>>>

(* ===== verification/MultiDownload.v ===== *)
(** The downloader: class multi_download of avhttp/impl/multi_download.ipp.

    Each handler of an asynchronous operation is one definition; it takes what
    the operation delivers (the error, the data) and the clock.  [start] and
    [handle_start] take what opening the first connection gave.  Code outside
    the sources or of the platform is a variable: [can_open] and
    [open_storage] for files, [is_directory], [crc32], [ansi_utf8] and
    [utf8_ansi]; [fuel] bounds the loop of [allocate_range]. *)

From S2P Require Import Prelude CLib EscapeString OrdMap Url Settings HttpParsers HttpBody HttpStream Bitfield Entry.
From S2P Require Import Bencode Rangefield DownloadRange DownloadState DownloadMeta.

(** ** Library functions *)

(** [boost::lexical_cast<boost::int64_t>]: [None] for [bad_lexical_cast]. *)
Definition lexical_cast (s : cstring) : option Z :=
  let '(neg, ds) := match s with
                    | c :: s' => if c =c "-" then (true, s') else if c =c "+" then (false, s') else (false, s)
                    | [] => (false, [])
                    end in
  if nonempty ds && forallb isdigit ds then
    let v := if neg : bool then - dec_value ds else dec_value ds in
    if (INT64_MIN <=? v) && (v <=? INT64_MAX) then Some v else None
  else None.

(** [boost::filesystem::path::leaf]: the last component. *)
Definition leaf (p : cstring) : cstring :=
  match rev p with
  | [] => []
  | c :: r =>
      if c =c "/" then if forallb (fun c => c =c "/") r then ($"/") else ($".")
      else rev (fst (span (fun c => negb (c =c "/")) (rev p)))
  end.

(** [operator/] on paths. *)
Definition path_append (a b : cstring) : cstring :=
  match rev a with
  | [] => b
  | c :: _ => if (c =c "/") || match b with d :: _ => d =c "/" | [] => true end then a ++ b else a ++ ($"/") ++ b
  end.

(** The digits of [std::hex], without leading zeros. *)
Fixpoint hex_digits (fuel : nat) (n : Z) (acc : cstring) : cstring :=
  match fuel with
  | O => acc
  | S fuel' =>
      let d := n mod 16 in
      let acc := chr (if d <? 10 then 48 + d else 87 + d) :: acc in
      if n <? 16 then acc else hex_digits fuel' (n / 16) acc
  end.

(** What opening the first connection gave. *)
Record opened : Type := Opened {
  o_ec : error_code;
  o_location : cstring;
  o_response : opts
}.

Section Download.
Variable asserts : bool.
Variable junk : nat -> Z.
Hypothesis junk_byte : forall n, 0 <= junk n < 256.
Variable junk_int : Z.
Variable can_open : cstring -> bool.
Variable open_storage : cstring -> result error cstring.
Variable is_directory : cstring -> bool.
Variable crc32 : cstring -> Z.
Variables ansi_utf8 utf8_ansi : cstring -> cstring.
Variable fuel : nat.

(** ** Helpers of the handlers *)

(** [allocate_range(r)] with the settings of the object. *)
Definition allocate (r : range) : DL (bool * range) :=
  s ← st_get;
  on_rangefield (allocate_range asserts (request_piece_num (m_settings s)) (piece_size (m_settings s))
                   (m_download_point s) (m_abort s) fuel r).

<<<

EXERCISE: In the entries, find every line holding "leaf" and copy it.

SOLUTION:
(** [boost::filesystem::path::leaf]: the last component. *)
Definition leaf (p : cstring) : cstring :=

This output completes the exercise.